**TASK OBJECTIVE:** Which lines in the entries below contain the string "conj"? Show each of them in full.

**SUPPLIED DATA:**
(** C9: which path the assembler takes is decided by the first precomputed
    field alone. When that field is a tensor no encoder is run; when it is
    missing or None the other two precomputed fields are never read (the
    result is the same whatever they hold). For a batch that satisfies the
    invariant of the data model, a KeyError can only be one that the text
    encoders themselves raised on the live path. *)
Theorem assembler_branches_on_first_output_only (args : Args) (acc : accelerator)
    (batch : gmap string pyval) (toks : Tok * Tok) (tes : Enc * Enc) (w : dtype) :
  (absent_or_none batch "text_encoder_outputs1_list" = false ->
   fst (get_text_cond cast get_hidden_states_sdxl args acc batch toks tes w) = [])
  ∧ (absent_or_none batch "text_encoder_outputs1_list" = true ->
     ∀ v2 v3 : option pyval,
       get_text_cond cast get_hidden_states_sdxl args acc
         (partial_alter (λ _, v2) "text_encoder_outputs2_list"
            (partial_alter (λ _, v3) "text_encoder_pool2_list" batch)) toks tes w
       = get_text_cond cast get_hidden_states_sdxl args acc batch toks tes w)
  ∧ (batch_invariant batch ->
     ∀ k, snd (get_text_cond cast get_hidden_states_sdxl args acc batch toks tes w) = Raise (KeyError k) ->
       absent_or_none batch "text_encoder_outputs1_list" = true
       ∧ ∃ i1 i2,
           batch !! "input_ids" = Some (PyTensor i1)
           ∧ batch !! "input_ids2" = Some (PyTensor i2)
           ∧ get_hidden_states_sdxl (max_token_length args)
               (to_device (acc_device acc) i1) (to_device (acc_device acc) i2)
               toks.1 toks.2 tes.1 tes.2
               (if negb (full_fp16 args) then None else Some w)
             = Raise (KeyError k)).
Proof.
  split; [|split].
  - intros Ha. unfold get_text_cond, py_getitem. rewrite Ha.
    destruct (batch !! "text_encoder_outputs1_list") as [[|?]|]; simpl; [done| |done].
    destruct (batch !! "text_encoder_outputs2_list") as [[|?]|]; simpl; [done| |done].
    by destruct (batch !! "text_encoder_pool2_list") as [[|?]|].
  - intros Ha v2 v3.
    rewrite !get_text_cond_live.
    + by rewrite !lookup_partial_alter_ne.
    + done.
    + unfold absent_or_none in *. by rewrite !lookup_partial_alter_ne.
  - intros [[(t1 & t2 & t3 & H1 & H2 & H3)|(Ha & _)] [[v1 Hv1] [v2 Hv2]]] k Hk.
    + rewrite (get_text_cond_cached _ _ _ _ _ _ _ _ _ H1 H2 H3) in Hk. discriminate.
    + split; [done|]. rewrite (get_text_cond_live _ _ _ _ _ _ Ha), Hv1, Hv2 in Hk.
      destruct v1 as [|i1], v2 as [|i2]; try discriminate. simpl in Hk.
      rewrite Hv1, Hv2. eauto.
Qed.
End AssemblerFacts.

(** C5, witness: a batch of a primed dataset, read for a bfloat16 run on
    device 0 with text encoders that would fail if they were run. *)
Lemma cached_batch_is_read_not_encoded_witness :
  ∃ h1 h2 p2,
    get_text_cond keep failing_encoders (args_cached false) gpu_accelerator
      cached_batch (tt, tt) (tt, tt) BFloat16 = ([], Ok (h1, h2, p2))
    ∧ t_device h1 = Accel 0 ∧ t_dtype p2 = BFloat16.
Proof.
  destruct (cached_batch_is_read_not_encoded keep failing_encoders
              (args_cached false) gpu_accelerator cached_batch (tt, tt) (tt, tt)
              BFloat16 hidden1 hidden2 pooled eq_refl eq_refl eq_refl)
    as (h1 & h2 & p2 & Hrun & -> & -> & -> & _).
  eexists _, _, _. split; [exact Hrun|]. split; reflexivity.
Defined.

(** C9, witness: a primed batch runs no encoder, and a live batch with all
    its fields raises no KeyError when the encoders fail otherwise. *)
Lemma assembler_branches_on_first_output_only_witness :
  fst (get_text_cond keep failing_encoders (args_cached false) gpu_accelerator
         cached_batch (tt, tt) (tt, tt) Float16) = []
  ∧ ∀ k, snd (get_text_cond keep failing_encoders (args_cached false)
                gpu_accelerator live_batch (tt, tt) (tt, tt) Float16)
         ≠ Raise (KeyError k).
Proof.
  split.
  - apply (assembler_branches_on_first_output_only keep failing_encoders
             (args_cached false) gpu_accelerator cached_batch (tt, tt) (tt, tt)
             Float16).
    reflexivity.
  - intros k Hk.
    destruct (assembler_branches_on_first_output_only keep failing_encoders
                (args_cached false) gpu_accelerator live_batch (tt, tt) (tt, tt)
                Float16) as (_ & _ & Hinv).
    destruct (Hinv (conj (or_intror (conj eq_refl (conj eq_refl eq_refl)))
                      (conj (ex_intro _ _ eq_refl) (ex_intro _ _ eq_refl))) k Hk)
      as (_ & i1 & i2 & _ & _ & Hraise).
    discriminate Hraise.
Defined.

(** ** The denoising invoker *)

Section CallUnetFacts.
Context {A : Type}.
Variable cast : dtype -> dtype -> A -> A.
Variable get_size_embeddings :
  pyval (A := A) -> pyval (A := A) -> pyval (A := A) -> device -> res (tensor (A := A)).
Variable unet_forward :
  tensor (A := A) -> tensor (A := A) -> tensor (A := A) -> tensor (A := A) ->
  res (tensor (A := A)).

(** C4: the denoiser is called once, with the latents cast to the training
    precision, the timesteps as given, the text embedding (hidden states 1
    and 2 concatenated along the last axis, cast) and the vector embedding
    (the pooled vector and the cast size embedding concatenated along the
    feature axis, cast); what [call_unet] returns is what the denoiser
    returned, value or exception. Row by row, each embedding is the row of
    its first operand followed by the row of its second. *)
Theorem call_unet_concatenates_and_forwards (acc : accelerator)
    (noisy_latents ts h1 h2 pool2 embs : tensor) (batch : gmap string pyval)
    (w : dtype) (orig crop target : pyval) (b p e b' l d1 d2 : nat) :
  batch !! "original_sizes_hw" = Some orig ->
  batch !! "crop_top_lefts" = Some crop ->
  batch !! "target_sizes_hw" = Some target ->
  get_size_embeddings orig crop target (acc_device acc) = Ok embs ->
  t_shape pool2 = [b; p] -> t_shape embs = [b; e] ->
  t_device pool2 = t_device embs ->
  t_shape h1 = [b'; l; d1] -> t_shape h2 = [b'; l; d2] ->
  t_device h1 = t_device h2 ->
  tensor_wf pool2 -> tensor_wf embs -> tensor_wf h1 -> tensor_wf h2 ->
  ∃ vector_embedding text_embedding,
    torch_cat cast 1 pool2 (to_dtype cast w embs) = Ok vector_embedding
    ∧ torch_cat cast 2 h1 h2 = Ok text_embedding
    ∧ call_unet cast get_size_embeddings unet_forward acc noisy_latents ts
        (h1, h2, pool2) batch w
      = ([EvGetSizeEmbeddings; EvUnetForward],
         unet_forward (to_dtype cast w noisy_latents) ts
           (to_dtype cast w text_embedding) (to_dtype cast w vector_embedding))
    ∧ t_shape (to_dtype cast w vector_embedding) = [b; (p + e)%nat]
    ∧ t_shape (to_dtype cast w text_embedding) = [b'; l; (d1 + d2)%nat]
    ∧ Forall (λ t, t_dtype t = w)
        [to_dtype cast w noisy_latents; to_dtype cast w text_embedding;
         to_dtype cast w vector_embedding]
    ∧ (∀ i, (i < b)%nat ->
         row (p + e) i (t_data vector_embedding)
         = row p i (t_data (to_dtype cast (t_dtype vector_embedding) pool2))
           ++ row e i (t_data (to_dtype cast (t_dtype vector_embedding)
                                 (to_dtype cast w embs))))
    ∧ (∀ i, (i < b' * l)%nat ->
         row (d1 + d2) i (t_data text_embedding)
         = row d1 i (t_data (to_dtype cast (t_dtype text_embedding) h1))
           ++ row d2 i (t_data (to_dtype cast (t_dtype text_embedding) h2))).
Proof.
  intros Ho Hc Ht Hemb Hp He Hd1 Hh1 Hh2 Hd2 Hwp Hwe Hw1 Hw2.
  assert (He' : t_shape (to_dtype cast w embs) = [b; e])
    by (by rewrite to_dtype_shape).
  assert (Hd1' : t_device pool2 = t_device (to_dtype cast w embs))
    by (by rewrite to_dtype_device).
  pose proof (torch_cat_dim1 cast _ _ _ _ _ Hp He' Hd1') as Hvec.
  pose proof (torch_cat_dim2 cast _ _ _ _ _ _ Hh1 Hh2 Hd2) as Htext.
  assert (Hwe' : tensor_wf (to_dtype cast w embs)).
  { unfold tensor_wf. by rewrite to_dtype_data_length, to_dtype_shape. }
  eexists _, _. split; [exact Hvec|]. split; [exact Htext|].
  split; [|split; [|split; [|split; [|split]]]].
  - unfold call_unet, py_getitem. rewrite Ho, Hc, Ht. simpl. rewrite Hemb. simpl.
    rewrite Hvec, Htext. simpl.
    by destruct (unet_forward _ _ _ _).
  - by rewrite to_dtype_shape.
  - by rewrite to_dtype_shape.
  - repeat constructor; apply to_dtype_dtype.
  - by apply (torch_cat_dim1_rows cast _ _ _ b p e Hp He' Hwp Hwe' Hvec).
  - by apply (torch_cat_dim2_rows cast _ _ _ b' l d1 d2 Hh1 Hh2 Hw1 Hw2 Htext).
Qed.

**EXERCISE RESPONSE:**
    destruct (Hinv (conj (or_intror (conj eq_refl (conj eq_refl eq_refl)))
                      (conj (ex_intro _ _ eq_refl) (ex_intro _ _ eq_refl))) k Hk)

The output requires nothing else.